(** C9 (amended).  Every quote [parseUpsResponse] produces has a currency,
    never empty (the wire currency code, or "USD"), and an amount: what
    [parseFloat] makes of the total charge on the wire, and 0 when there is
    none.  The amount is therefore non-negative when the wire has no total
    charge, and otherwise as the wire value is: nothing in the parser checks
    its sign, or that it is a number at all. *)
Theorem parseUpsResponse_amount_and_currency :
  ∀ response quotes,
    parseUpsResponse response = Return quotes →
    ∃ q, quotes = [q]
      ∧ truthy (currency q) = true
      ∧ (if truthy (opt_get (totalCharges response) "MonetaryValue")
         then parseFloat_any (opt_get (totalCharges response) "MonetaryValue")
              = Return (amount q)
         else amount q = Dec false 0 0)
      ∧ (truthy (opt_get (totalCharges response) "MonetaryValue") = false →
         nonneg (amount q) = true)
      ∧ (∀ x, parseFloat_any (opt_get (totalCharges response) "MonetaryValue") = Return x →
         nonneg x = true → nonneg (amount q) = true).
Proof.
  intros response quotes Hparse.
  destruct (parseUpsResponse_cases response)
    as [[_ H]|[(_ & _ & H)|[(_ & _ & e & H & _)
       |(_ & _ & total & base & transport & al & (Ht & _) & H)]]];
    rewrite H in Hparse; try done.
  injection Hparse as <-. eexists. split; [done|].
  cbn [currency amount quote_with_alerts described_quote].
  revert Ht. unfold or_else.
  destruct (truthy (opt_get (totalCharges response) "CurrencyCode")) eqn:Hcc;
    destruct (truthy (opt_get (totalCharges response) "MonetaryValue")) eqn:Hmv;
    intros Ht; split_and!; try done;
    try (intros x Hx Hnn; rewrite Ht in Hx; by injection Hx as <-);
    try (vm_compute in Ht; by injection Ht as <-);
    try (intros _; vm_compute in Ht; by injection Ht as <-);
    try (intros x _ _; vm_compute in Ht; by injection Ht as <-).
Qed.

Lemma parseUpsResponse_amount_and_currency_witness :
  ∃ q, parseUpsResponse valid_response = Return [q]
    ∧ truthy (currency q) = true
    ∧ amount q = Dec false 1554 (-2)
    ∧ nonneg (amount q) = true.
Proof.
  destruct (parseUpsResponse_amount_and_currency valid_response
              [described_quote valid_response (Dec false 1554 (-2))
                 (Some (Dec false 1446 (-2))) (Some (Dec false 1554 (-2)))])
    as (q & [= <-] & Hc & Ha & _ & Hn).
  - by vm_compute.
  - eexists. split; [by vm_compute|]. split; [exact Hc|]. split; [reflexivity|].
    apply (Hn (Dec false 1554 (-2))); by vm_compute.
Defined.

(** *** The wire request *)

(** C8, as stated, fails: two invocations in a row on the same request and
    account draw two identifiers, and the two documents differ. *)
Lemma mapToUpsRequest_two_runs_differ :
  (mapToUpsRequest sample_request "123" sample_crypto).1
  ≠ (mapToUpsRequest sample_request "123"
       (mapToUpsRequest sample_request "123" sample_crypto).2).1.
Proof. by vm_compute. Qed.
══════════
TASK INSTRUCTIONS> Send back the whole listing, exactly as written.

REPLY TO THE EXERCISE>
(** C9 (amended).  Every quote [parseUpsResponse] produces has a currency,
    never empty (the wire currency code, or "USD"), and an amount: what
    [parseFloat] makes of the total charge on the wire, and 0 when there is
    none.  The amount is therefore non-negative when the wire has no total
    charge, and otherwise as the wire value is: nothing in the parser checks
    its sign, or that it is a number at all. *)
Theorem parseUpsResponse_amount_and_currency :
  ∀ response quotes,
    parseUpsResponse response = Return quotes →
    ∃ q, quotes = [q]
      ∧ truthy (currency q) = true
      ∧ (if truthy (opt_get (totalCharges response) "MonetaryValue")
         then parseFloat_any (opt_get (totalCharges response) "MonetaryValue")
              = Return (amount q)
         else amount q = Dec false 0 0)
      ∧ (truthy (opt_get (totalCharges response) "MonetaryValue") = false →
         nonneg (amount q) = true)
      ∧ (∀ x, parseFloat_any (opt_get (totalCharges response) "MonetaryValue") = Return x →
         nonneg x = true → nonneg (amount q) = true).
Proof.
  intros response quotes Hparse.
  destruct (parseUpsResponse_cases response)
    as [[_ H]|[(_ & _ & H)|[(_ & _ & e & H & _)
       |(_ & _ & total & base & transport & al & (Ht & _) & H)]]];
    rewrite H in Hparse; try done.
  injection Hparse as <-. eexists. split; [done|].
  cbn [currency amount quote_with_alerts described_quote].
  revert Ht. unfold or_else.
  destruct (truthy (opt_get (totalCharges response) "CurrencyCode")) eqn:Hcc;
    destruct (truthy (opt_get (totalCharges response) "MonetaryValue")) eqn:Hmv;
    intros Ht; split_and!; try done;
    try (intros x Hx Hnn; rewrite Ht in Hx; by injection Hx as <-);
    try (vm_compute in Ht; by injection Ht as <-);
    try (intros _; vm_compute in Ht; by injection Ht as <-);
    try (intros x _ _; vm_compute in Ht; by injection Ht as <-).
Qed.

Lemma parseUpsResponse_amount_and_currency_witness :
  ∃ q, parseUpsResponse valid_response = Return [q]
    ∧ truthy (currency q) = true
    ∧ amount q = Dec false 1554 (-2)
    ∧ nonneg (amount q) = true.
Proof.
  destruct (parseUpsResponse_amount_and_currency valid_response
              [described_quote valid_response (Dec false 1554 (-2))
                 (Some (Dec false 1446 (-2))) (Some (Dec false 1554 (-2)))])
    as (q & [= <-] & Hc & Ha & _ & Hn).
  - by vm_compute.
  - eexists. split; [by vm_compute|]. split; [exact Hc|]. split; [reflexivity|].
    apply (Hn (Dec false 1554 (-2))); by vm_compute.
Defined.

(** *** The wire request *)

(** C8, as stated, fails: two invocations in a row on the same request and
    account draw two identifiers, and the two documents differ. *)
Lemma mapToUpsRequest_two_runs_differ :
  (mapToUpsRequest sample_request "123" sample_crypto).1
  ≠ (mapToUpsRequest sample_request "123"
       (mapToUpsRequest sample_request "123" sample_crypto).2).1.
Proof. by vm_compute. Qed.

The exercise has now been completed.